**Task to complete:** Starting at the line containing "- unfold batch_action_results_future." and ending at the line containing "End Termination.", print every line of the material below exactly, both ends included, and stop there.

**Provided records:**

□ □ □ □ □ □ □

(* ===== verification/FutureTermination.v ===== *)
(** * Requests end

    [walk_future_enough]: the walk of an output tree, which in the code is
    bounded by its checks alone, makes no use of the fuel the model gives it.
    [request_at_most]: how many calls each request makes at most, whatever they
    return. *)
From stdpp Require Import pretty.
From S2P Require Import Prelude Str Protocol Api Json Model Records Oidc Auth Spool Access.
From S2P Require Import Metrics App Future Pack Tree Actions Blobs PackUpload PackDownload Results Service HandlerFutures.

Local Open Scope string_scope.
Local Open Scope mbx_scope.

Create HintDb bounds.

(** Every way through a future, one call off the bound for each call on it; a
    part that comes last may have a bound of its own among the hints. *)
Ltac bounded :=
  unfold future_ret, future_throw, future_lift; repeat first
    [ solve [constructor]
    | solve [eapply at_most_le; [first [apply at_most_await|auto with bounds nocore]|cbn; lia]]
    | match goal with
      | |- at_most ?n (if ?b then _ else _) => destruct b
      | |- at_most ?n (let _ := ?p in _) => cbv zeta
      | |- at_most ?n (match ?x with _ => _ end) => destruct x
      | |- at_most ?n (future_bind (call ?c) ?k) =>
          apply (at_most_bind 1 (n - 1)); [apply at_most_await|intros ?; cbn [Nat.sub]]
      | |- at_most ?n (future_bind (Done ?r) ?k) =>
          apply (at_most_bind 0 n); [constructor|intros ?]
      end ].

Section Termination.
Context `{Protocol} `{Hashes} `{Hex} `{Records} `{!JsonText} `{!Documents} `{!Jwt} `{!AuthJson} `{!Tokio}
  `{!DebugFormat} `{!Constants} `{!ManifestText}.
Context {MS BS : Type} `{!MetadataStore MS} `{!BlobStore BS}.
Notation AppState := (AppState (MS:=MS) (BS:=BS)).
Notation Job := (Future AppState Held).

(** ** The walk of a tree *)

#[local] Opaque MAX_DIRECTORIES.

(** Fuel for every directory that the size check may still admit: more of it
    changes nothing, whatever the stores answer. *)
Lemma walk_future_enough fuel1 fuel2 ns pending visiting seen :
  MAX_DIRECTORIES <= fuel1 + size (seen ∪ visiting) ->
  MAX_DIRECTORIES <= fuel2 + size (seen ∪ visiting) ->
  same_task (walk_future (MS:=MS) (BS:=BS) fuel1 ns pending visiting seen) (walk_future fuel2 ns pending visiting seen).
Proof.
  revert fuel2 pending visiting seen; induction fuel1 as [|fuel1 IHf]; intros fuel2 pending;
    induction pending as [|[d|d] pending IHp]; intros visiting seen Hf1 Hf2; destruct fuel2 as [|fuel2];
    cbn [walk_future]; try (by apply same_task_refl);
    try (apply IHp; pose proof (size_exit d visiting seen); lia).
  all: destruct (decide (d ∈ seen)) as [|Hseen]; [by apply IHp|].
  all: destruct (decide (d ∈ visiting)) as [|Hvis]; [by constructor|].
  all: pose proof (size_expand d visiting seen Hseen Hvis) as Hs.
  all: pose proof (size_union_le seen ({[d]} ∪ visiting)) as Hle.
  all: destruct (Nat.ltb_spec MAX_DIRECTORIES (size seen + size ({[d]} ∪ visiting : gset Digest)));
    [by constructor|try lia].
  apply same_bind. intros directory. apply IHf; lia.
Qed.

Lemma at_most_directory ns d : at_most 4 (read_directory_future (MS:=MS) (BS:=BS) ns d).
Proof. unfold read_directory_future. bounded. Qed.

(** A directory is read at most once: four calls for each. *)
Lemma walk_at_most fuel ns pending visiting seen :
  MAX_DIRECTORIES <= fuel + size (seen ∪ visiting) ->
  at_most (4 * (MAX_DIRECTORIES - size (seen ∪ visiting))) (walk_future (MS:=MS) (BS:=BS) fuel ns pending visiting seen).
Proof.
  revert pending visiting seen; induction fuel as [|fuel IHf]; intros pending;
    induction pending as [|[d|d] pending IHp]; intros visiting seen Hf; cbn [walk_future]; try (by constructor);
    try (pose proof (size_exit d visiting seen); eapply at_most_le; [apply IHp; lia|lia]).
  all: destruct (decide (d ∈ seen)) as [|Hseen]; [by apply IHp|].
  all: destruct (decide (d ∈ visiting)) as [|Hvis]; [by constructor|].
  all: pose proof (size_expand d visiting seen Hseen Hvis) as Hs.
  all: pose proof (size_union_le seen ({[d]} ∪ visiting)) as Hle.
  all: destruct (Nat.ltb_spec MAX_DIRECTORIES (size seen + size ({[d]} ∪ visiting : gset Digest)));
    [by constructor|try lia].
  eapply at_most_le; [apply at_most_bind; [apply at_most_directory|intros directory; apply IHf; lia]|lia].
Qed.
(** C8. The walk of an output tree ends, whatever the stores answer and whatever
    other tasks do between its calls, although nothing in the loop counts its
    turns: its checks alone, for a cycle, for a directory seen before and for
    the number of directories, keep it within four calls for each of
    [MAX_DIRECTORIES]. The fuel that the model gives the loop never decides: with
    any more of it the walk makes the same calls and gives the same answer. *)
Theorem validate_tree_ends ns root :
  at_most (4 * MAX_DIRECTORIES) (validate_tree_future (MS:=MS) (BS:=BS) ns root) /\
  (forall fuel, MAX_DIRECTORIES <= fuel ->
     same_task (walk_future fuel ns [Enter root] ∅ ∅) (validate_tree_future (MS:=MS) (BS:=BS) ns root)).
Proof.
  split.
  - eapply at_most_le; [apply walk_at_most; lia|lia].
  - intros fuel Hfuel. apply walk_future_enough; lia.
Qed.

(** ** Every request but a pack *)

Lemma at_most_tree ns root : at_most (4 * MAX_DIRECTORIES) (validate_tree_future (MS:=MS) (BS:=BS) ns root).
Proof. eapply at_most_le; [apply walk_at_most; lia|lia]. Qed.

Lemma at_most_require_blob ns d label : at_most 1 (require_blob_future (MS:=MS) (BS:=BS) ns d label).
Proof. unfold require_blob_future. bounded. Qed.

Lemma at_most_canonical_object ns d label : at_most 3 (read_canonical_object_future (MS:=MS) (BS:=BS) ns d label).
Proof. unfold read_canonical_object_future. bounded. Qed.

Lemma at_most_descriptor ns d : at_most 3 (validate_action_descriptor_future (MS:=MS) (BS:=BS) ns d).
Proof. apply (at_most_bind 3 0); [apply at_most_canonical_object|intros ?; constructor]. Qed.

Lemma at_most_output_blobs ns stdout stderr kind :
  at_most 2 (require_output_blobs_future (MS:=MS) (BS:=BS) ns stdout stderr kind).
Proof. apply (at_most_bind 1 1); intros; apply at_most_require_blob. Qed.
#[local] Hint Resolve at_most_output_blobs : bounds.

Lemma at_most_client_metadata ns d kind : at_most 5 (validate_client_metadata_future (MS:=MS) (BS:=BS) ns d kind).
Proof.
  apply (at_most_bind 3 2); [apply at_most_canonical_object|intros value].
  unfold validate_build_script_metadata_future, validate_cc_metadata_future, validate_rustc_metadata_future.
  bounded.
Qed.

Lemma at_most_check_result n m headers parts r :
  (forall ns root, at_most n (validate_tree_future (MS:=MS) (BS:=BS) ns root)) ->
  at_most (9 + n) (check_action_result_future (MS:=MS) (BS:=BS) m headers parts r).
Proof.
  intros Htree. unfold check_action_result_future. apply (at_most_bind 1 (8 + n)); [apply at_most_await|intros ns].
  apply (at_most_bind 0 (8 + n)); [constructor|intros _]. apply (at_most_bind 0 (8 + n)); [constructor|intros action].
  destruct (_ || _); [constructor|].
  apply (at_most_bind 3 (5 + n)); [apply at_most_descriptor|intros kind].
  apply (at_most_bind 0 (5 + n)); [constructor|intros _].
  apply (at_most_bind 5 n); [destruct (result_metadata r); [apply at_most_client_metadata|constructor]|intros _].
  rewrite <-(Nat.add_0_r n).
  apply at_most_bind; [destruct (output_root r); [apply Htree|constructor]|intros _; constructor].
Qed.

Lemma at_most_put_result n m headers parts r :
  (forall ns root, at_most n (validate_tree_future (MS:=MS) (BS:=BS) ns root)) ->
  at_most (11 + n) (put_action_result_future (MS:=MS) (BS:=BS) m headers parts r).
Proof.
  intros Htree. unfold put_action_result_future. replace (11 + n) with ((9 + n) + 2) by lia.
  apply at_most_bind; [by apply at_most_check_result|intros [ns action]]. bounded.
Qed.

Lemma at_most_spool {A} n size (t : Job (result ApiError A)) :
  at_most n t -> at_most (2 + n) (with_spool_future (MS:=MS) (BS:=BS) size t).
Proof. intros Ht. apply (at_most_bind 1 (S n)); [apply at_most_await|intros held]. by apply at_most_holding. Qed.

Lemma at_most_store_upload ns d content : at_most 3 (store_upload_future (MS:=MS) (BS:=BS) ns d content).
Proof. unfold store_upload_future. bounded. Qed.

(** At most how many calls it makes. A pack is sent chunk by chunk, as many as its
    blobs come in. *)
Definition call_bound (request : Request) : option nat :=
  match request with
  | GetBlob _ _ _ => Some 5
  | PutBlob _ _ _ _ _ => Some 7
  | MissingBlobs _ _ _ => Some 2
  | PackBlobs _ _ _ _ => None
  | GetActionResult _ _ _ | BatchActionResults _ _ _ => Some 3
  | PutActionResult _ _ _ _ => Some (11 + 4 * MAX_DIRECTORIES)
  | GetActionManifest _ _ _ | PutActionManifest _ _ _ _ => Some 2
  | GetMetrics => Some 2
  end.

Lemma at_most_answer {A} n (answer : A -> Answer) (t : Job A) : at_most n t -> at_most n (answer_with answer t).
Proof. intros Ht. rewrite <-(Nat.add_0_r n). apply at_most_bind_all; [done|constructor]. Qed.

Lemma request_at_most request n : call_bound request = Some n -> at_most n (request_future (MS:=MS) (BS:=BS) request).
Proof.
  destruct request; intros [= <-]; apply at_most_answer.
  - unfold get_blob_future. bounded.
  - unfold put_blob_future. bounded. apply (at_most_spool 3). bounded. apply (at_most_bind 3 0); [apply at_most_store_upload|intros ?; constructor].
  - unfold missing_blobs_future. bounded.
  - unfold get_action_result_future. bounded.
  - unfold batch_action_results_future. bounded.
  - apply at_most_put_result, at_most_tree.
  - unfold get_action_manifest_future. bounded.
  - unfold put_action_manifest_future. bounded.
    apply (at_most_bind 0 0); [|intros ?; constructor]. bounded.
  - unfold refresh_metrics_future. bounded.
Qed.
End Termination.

□ □ □ □ □ □ □

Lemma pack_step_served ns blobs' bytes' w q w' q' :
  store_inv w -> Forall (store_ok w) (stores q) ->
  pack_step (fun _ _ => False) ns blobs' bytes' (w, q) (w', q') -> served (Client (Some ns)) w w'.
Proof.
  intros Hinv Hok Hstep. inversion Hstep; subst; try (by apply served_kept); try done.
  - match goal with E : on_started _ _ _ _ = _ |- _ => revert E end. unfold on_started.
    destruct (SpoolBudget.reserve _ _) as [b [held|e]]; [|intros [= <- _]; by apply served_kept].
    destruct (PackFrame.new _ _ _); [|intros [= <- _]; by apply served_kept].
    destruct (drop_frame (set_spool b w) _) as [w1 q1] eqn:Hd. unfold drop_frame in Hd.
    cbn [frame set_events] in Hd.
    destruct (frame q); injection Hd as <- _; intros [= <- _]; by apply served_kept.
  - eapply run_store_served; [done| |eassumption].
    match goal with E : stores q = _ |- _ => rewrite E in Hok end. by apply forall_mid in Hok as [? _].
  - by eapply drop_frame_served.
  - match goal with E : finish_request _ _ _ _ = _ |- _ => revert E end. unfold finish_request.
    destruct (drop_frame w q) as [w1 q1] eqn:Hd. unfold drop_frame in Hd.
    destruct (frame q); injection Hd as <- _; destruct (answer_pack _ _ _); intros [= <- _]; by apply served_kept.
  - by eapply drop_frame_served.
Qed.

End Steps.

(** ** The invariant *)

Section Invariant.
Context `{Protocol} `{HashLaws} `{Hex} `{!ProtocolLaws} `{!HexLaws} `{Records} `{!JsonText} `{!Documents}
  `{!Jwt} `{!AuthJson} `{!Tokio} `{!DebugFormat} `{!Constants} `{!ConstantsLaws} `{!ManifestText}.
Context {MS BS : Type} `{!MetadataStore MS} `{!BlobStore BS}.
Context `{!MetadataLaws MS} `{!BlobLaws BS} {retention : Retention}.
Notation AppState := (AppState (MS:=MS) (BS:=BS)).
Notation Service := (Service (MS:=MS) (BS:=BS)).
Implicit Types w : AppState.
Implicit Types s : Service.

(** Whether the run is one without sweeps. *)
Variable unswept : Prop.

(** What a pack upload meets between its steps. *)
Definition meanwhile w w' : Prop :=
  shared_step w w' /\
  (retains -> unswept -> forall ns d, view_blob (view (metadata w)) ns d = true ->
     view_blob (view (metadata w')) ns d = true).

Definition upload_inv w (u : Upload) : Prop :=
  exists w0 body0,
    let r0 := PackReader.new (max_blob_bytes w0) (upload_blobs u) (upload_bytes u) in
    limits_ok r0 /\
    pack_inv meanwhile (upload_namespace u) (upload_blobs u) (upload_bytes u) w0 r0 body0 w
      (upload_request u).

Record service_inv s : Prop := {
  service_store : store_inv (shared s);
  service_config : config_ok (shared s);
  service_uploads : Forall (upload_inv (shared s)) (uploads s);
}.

□ □ □ □ □ □ □

**Answer to this exercise:**
  - unfold batch_action_results_future. bounded.
  - apply at_most_put_result, at_most_tree.
  - unfold get_action_manifest_future. bounded.
  - unfold put_action_manifest_future. bounded.
    apply (at_most_bind 0 0); [|intros ?; constructor]. bounded.
  - unfold refresh_metrics_future. bounded.
Qed.
End Termination.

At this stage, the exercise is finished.